[Collected data]
--
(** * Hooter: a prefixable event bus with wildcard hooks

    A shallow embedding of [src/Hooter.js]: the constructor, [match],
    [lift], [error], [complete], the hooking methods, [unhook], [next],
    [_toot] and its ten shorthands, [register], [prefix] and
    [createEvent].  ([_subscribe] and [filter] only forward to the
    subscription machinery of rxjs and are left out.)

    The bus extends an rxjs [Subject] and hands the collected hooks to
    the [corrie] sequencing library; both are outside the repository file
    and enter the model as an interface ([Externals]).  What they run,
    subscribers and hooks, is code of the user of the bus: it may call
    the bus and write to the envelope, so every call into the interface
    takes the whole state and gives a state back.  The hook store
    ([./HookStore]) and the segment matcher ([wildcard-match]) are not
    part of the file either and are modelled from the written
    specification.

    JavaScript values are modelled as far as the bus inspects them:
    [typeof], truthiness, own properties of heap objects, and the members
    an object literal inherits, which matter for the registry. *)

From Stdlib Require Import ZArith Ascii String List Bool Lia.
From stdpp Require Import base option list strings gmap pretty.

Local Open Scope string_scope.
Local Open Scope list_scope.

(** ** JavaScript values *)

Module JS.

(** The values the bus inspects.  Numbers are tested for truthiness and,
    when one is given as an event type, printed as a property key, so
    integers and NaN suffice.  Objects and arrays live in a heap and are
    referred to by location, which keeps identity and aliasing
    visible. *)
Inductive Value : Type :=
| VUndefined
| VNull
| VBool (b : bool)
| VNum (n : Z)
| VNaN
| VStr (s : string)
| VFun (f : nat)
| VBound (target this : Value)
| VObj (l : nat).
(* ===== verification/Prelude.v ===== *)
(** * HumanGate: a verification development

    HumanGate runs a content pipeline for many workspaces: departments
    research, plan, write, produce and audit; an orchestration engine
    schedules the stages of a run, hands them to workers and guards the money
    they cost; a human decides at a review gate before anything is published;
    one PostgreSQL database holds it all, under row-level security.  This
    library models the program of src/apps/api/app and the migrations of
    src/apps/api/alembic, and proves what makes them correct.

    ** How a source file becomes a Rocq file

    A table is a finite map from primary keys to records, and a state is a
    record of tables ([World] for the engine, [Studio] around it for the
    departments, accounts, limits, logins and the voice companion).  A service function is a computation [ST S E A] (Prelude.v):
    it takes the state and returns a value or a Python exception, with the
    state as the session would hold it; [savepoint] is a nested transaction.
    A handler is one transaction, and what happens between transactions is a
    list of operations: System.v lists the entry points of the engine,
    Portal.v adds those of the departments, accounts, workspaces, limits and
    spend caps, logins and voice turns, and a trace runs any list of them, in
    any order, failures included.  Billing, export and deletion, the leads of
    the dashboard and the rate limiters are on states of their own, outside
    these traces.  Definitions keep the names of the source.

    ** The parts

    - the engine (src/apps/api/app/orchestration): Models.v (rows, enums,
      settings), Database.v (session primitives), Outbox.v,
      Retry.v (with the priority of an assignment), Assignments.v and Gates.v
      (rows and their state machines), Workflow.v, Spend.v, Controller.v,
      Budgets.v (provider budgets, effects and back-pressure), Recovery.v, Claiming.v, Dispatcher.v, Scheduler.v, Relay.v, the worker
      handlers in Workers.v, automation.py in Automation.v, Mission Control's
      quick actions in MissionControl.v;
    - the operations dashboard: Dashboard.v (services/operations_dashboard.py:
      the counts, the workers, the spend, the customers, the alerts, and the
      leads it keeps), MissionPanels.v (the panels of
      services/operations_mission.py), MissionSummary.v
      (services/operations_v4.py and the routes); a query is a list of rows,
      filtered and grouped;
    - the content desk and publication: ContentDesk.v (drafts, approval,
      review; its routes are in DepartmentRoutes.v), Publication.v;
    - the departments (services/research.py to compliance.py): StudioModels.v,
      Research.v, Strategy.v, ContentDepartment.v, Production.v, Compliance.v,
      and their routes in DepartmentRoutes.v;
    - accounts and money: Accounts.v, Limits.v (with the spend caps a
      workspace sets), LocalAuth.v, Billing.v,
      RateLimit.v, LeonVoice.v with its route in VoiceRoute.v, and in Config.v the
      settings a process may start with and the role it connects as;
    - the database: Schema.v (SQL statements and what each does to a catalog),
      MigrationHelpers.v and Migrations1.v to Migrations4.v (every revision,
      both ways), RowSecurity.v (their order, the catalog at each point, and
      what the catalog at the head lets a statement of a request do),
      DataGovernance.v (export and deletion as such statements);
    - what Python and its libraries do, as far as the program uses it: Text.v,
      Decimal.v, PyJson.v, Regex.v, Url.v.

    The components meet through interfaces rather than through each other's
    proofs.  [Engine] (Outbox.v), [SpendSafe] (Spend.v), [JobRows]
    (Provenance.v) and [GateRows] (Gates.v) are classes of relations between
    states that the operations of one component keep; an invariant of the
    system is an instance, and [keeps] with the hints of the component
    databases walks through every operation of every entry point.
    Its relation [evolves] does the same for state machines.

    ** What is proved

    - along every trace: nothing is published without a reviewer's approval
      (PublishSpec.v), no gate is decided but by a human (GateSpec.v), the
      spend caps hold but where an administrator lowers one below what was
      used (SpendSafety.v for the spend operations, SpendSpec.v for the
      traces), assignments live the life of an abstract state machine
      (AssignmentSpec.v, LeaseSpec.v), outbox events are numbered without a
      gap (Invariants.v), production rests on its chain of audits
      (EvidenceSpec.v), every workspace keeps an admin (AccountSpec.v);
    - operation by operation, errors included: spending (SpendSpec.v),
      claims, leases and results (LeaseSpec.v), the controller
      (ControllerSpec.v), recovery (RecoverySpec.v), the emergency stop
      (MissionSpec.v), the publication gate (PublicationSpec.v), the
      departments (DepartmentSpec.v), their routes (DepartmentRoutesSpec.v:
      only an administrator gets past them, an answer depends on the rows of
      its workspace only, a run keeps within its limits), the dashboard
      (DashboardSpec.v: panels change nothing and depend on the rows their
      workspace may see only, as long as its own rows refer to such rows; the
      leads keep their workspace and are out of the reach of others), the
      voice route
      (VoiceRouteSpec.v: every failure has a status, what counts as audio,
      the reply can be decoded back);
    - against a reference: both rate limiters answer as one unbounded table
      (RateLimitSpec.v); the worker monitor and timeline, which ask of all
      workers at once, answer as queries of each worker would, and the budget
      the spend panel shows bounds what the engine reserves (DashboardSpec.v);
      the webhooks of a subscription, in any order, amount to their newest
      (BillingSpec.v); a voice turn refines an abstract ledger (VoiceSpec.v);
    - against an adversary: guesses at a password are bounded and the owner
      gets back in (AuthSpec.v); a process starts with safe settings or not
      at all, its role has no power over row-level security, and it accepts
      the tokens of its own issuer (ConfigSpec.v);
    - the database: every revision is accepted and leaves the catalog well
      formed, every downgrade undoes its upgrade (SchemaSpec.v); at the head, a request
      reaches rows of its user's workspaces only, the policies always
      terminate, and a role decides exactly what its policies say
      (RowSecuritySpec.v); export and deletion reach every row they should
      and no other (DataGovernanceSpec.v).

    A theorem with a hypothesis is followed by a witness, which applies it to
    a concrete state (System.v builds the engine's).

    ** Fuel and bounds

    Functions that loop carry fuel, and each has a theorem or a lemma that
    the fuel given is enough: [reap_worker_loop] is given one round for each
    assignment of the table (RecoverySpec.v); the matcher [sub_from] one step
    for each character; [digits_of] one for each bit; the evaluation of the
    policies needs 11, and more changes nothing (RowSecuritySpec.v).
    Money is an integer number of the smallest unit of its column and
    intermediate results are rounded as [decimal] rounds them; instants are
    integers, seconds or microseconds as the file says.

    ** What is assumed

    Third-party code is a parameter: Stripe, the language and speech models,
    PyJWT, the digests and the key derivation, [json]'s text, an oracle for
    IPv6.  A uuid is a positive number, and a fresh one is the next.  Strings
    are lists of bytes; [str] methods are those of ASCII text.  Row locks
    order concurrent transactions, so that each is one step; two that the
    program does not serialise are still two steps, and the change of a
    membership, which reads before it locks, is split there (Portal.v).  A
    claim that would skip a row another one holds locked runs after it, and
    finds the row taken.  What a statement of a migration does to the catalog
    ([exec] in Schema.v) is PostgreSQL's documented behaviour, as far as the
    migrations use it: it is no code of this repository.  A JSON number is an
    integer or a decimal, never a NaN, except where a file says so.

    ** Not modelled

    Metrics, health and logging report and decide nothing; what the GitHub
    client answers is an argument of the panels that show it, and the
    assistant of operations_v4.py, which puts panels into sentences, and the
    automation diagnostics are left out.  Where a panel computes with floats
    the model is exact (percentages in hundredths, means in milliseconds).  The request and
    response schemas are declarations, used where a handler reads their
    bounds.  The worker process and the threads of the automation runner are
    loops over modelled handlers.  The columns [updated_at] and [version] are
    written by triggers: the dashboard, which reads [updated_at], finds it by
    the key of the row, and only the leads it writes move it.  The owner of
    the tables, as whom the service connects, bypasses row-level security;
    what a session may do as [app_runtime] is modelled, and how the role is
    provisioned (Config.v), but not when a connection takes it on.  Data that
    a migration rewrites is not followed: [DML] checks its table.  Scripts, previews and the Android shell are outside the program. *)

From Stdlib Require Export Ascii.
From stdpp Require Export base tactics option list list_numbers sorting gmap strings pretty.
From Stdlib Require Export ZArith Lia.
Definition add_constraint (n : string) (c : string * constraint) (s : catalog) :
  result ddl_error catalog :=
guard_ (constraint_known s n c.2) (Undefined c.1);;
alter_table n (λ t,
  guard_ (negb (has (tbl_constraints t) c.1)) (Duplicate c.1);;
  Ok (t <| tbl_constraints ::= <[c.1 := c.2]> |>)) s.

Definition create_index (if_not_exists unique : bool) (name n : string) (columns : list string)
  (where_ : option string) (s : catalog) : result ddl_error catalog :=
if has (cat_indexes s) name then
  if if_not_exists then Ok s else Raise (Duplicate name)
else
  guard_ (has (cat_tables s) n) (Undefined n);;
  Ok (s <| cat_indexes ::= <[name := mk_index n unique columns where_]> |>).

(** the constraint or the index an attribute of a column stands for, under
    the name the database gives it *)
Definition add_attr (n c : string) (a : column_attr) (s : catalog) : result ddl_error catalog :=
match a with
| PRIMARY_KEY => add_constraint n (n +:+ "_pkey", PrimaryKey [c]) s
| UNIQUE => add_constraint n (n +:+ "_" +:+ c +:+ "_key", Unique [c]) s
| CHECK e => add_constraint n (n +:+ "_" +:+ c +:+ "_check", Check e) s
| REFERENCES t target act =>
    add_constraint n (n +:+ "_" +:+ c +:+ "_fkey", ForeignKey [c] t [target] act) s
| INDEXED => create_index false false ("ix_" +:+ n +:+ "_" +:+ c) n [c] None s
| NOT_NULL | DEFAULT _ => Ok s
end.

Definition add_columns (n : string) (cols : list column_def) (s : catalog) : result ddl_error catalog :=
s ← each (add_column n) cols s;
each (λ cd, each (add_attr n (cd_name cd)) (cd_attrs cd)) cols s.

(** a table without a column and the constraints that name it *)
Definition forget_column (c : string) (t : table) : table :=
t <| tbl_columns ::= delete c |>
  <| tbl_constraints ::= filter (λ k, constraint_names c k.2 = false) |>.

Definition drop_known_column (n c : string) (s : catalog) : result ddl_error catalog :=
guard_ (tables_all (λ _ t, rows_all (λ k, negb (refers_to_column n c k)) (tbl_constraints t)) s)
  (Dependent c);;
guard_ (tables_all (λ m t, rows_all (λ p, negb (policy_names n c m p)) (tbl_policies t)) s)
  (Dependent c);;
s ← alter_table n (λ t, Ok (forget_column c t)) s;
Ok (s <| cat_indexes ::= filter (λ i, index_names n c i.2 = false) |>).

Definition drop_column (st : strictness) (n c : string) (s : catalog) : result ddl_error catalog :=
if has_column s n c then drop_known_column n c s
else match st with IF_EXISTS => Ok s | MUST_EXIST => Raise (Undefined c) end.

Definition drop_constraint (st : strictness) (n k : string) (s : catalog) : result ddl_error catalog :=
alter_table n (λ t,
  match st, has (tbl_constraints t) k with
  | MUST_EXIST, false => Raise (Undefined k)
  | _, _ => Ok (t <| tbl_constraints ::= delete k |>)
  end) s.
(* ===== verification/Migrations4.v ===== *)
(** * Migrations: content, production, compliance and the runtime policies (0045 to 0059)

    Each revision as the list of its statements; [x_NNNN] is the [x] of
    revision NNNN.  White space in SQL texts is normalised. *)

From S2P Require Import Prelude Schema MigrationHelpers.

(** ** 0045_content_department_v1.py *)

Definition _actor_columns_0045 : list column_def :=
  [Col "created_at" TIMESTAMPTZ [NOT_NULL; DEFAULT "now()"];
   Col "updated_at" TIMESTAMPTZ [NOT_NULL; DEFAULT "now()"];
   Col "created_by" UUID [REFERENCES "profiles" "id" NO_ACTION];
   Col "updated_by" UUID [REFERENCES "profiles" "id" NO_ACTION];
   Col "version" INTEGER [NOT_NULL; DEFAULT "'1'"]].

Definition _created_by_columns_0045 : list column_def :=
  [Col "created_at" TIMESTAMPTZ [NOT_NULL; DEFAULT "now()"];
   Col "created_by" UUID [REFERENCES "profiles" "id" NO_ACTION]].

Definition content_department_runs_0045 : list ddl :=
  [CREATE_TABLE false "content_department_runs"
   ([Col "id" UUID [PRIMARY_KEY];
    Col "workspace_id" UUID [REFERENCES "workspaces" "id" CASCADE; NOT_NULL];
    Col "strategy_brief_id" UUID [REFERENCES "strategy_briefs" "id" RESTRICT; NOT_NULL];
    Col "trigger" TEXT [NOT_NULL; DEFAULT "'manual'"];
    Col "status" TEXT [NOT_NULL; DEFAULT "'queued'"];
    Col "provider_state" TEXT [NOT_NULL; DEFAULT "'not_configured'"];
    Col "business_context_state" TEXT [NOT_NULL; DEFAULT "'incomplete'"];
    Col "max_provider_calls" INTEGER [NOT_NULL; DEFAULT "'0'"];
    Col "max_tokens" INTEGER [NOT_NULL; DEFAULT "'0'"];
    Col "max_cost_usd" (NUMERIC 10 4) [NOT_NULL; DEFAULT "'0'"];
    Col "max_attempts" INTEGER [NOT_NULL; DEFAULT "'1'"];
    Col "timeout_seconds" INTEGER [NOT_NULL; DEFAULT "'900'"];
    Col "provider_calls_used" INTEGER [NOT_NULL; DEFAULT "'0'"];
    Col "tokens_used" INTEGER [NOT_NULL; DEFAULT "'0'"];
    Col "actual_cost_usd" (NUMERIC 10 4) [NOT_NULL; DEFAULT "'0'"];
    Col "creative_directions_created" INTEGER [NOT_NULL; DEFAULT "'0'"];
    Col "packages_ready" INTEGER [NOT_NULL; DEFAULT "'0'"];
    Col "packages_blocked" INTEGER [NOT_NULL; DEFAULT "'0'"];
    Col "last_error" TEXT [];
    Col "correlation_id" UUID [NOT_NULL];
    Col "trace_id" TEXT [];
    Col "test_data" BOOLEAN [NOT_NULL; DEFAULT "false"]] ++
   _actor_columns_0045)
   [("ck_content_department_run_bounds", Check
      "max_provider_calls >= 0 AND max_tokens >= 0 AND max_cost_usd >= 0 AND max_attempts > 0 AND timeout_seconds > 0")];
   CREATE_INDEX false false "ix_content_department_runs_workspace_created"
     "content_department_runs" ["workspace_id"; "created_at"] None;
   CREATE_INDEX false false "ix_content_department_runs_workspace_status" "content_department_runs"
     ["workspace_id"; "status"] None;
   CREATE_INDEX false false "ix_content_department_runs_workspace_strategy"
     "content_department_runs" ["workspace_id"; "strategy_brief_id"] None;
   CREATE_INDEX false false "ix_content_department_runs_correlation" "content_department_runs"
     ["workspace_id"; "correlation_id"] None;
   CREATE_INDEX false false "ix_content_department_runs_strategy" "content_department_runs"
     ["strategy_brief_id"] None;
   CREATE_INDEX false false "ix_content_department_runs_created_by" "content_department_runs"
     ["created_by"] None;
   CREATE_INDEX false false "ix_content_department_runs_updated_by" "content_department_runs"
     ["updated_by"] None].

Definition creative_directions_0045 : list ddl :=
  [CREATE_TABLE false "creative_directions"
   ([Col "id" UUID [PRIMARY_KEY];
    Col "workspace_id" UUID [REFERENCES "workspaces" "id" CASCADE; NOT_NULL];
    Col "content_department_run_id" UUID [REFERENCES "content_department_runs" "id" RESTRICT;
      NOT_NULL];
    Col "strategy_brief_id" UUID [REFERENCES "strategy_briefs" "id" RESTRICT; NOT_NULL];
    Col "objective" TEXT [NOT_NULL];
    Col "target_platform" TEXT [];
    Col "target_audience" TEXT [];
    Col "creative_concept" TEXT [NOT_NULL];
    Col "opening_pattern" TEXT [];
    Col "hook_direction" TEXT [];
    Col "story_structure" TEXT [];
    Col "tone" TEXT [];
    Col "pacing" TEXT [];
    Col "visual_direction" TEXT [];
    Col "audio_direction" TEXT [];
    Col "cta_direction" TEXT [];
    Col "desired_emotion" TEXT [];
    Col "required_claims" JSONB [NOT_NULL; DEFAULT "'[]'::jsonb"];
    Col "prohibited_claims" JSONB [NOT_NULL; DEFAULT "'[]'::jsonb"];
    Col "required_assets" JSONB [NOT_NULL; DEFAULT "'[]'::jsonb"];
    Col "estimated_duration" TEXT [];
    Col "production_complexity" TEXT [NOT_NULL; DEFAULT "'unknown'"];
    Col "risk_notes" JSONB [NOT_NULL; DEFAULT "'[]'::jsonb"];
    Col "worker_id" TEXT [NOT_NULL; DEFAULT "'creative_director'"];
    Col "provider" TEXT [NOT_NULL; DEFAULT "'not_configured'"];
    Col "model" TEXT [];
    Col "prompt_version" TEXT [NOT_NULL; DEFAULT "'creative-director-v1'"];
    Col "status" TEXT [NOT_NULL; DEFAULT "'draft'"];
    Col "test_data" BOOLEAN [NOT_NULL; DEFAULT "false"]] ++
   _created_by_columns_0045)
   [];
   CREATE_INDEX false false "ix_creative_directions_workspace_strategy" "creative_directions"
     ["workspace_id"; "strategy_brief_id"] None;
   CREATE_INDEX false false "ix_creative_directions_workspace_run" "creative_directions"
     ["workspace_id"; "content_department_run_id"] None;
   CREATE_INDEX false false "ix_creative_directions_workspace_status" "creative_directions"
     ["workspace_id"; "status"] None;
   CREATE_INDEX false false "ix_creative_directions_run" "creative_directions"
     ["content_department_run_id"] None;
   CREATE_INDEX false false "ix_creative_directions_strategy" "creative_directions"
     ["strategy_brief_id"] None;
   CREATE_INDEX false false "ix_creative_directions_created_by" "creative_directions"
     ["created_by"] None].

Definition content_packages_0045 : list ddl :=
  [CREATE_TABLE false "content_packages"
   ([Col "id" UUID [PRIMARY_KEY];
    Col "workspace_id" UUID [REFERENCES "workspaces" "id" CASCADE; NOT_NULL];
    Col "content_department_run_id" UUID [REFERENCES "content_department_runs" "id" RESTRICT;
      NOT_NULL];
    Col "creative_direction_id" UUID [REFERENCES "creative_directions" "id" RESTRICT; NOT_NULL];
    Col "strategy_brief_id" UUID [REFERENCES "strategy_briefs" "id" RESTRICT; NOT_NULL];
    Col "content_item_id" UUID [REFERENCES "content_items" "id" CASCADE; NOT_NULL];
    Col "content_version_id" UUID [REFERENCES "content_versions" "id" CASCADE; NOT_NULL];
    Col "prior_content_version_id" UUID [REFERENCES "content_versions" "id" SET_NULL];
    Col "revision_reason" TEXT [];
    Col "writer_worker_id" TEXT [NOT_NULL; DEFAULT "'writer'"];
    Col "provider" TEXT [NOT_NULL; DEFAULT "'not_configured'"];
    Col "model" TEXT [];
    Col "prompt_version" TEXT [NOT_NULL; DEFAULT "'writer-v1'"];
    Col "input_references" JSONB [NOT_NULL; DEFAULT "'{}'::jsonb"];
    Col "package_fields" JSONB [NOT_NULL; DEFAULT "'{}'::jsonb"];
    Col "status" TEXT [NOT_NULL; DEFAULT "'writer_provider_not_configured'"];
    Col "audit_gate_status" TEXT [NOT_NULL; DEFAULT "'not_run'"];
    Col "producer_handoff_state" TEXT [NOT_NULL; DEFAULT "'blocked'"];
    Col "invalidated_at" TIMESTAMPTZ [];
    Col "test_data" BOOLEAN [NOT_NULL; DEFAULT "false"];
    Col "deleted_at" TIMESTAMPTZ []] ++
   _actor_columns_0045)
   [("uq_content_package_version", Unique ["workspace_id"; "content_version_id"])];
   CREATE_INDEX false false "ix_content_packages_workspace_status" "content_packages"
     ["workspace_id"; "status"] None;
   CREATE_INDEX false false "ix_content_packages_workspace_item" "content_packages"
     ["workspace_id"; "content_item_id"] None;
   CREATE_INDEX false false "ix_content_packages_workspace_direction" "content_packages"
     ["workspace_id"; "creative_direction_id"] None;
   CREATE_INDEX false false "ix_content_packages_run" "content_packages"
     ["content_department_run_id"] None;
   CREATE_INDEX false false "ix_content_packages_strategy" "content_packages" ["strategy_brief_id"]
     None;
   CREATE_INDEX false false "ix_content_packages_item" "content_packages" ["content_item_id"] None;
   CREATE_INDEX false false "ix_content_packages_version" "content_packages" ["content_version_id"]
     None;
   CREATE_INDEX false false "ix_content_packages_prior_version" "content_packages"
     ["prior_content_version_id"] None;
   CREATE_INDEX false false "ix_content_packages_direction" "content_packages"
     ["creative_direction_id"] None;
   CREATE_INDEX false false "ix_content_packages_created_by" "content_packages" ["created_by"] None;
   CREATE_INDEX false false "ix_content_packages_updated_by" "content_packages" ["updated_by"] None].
--
# EXERCISE OBJECTIVE
Above are the entries. Quote exactly the lines from the one bearing "schedules the stages" through the one bearing "Budgets.v (provider budgets, effects".

# REPLY TO THE EXERCISE
    schedules the stages of a run, hands them to workers and guards the money
    they cost; a human decides at a review gate before anything is published;
    one PostgreSQL database holds it all, under row-level security.  This
    library models the program of src/apps/api/app and the migrations of
    src/apps/api/alembic, and proves what makes them correct.

    ** How a source file becomes a Rocq file

    A table is a finite map from primary keys to records, and a state is a
    record of tables ([World] for the engine, [Studio] around it for the
    departments, accounts, limits, logins and the voice companion).  A service function is a computation [ST S E A] (Prelude.v):
    it takes the state and returns a value or a Python exception, with the
    state as the session would hold it; [savepoint] is a nested transaction.
    A handler is one transaction, and what happens between transactions is a
    list of operations: System.v lists the entry points of the engine,
    Portal.v adds those of the departments, accounts, workspaces, limits and
    spend caps, logins and voice turns, and a trace runs any list of them, in
    any order, failures included.  Billing, export and deletion, the leads of
    the dashboard and the rate limiters are on states of their own, outside
    these traces.  Definitions keep the names of the source.

    ** The parts

    - the engine (src/apps/api/app/orchestration): Models.v (rows, enums,
      settings), Database.v (session primitives), Outbox.v,
      Retry.v (with the priority of an assignment), Assignments.v and Gates.v
      (rows and their state machines), Workflow.v, Spend.v, Controller.v,
      Budgets.v (provider budgets, effects and back-pressure), Recovery.v, Claiming.v, Dispatcher.v, Scheduler.v, Relay.v, the worker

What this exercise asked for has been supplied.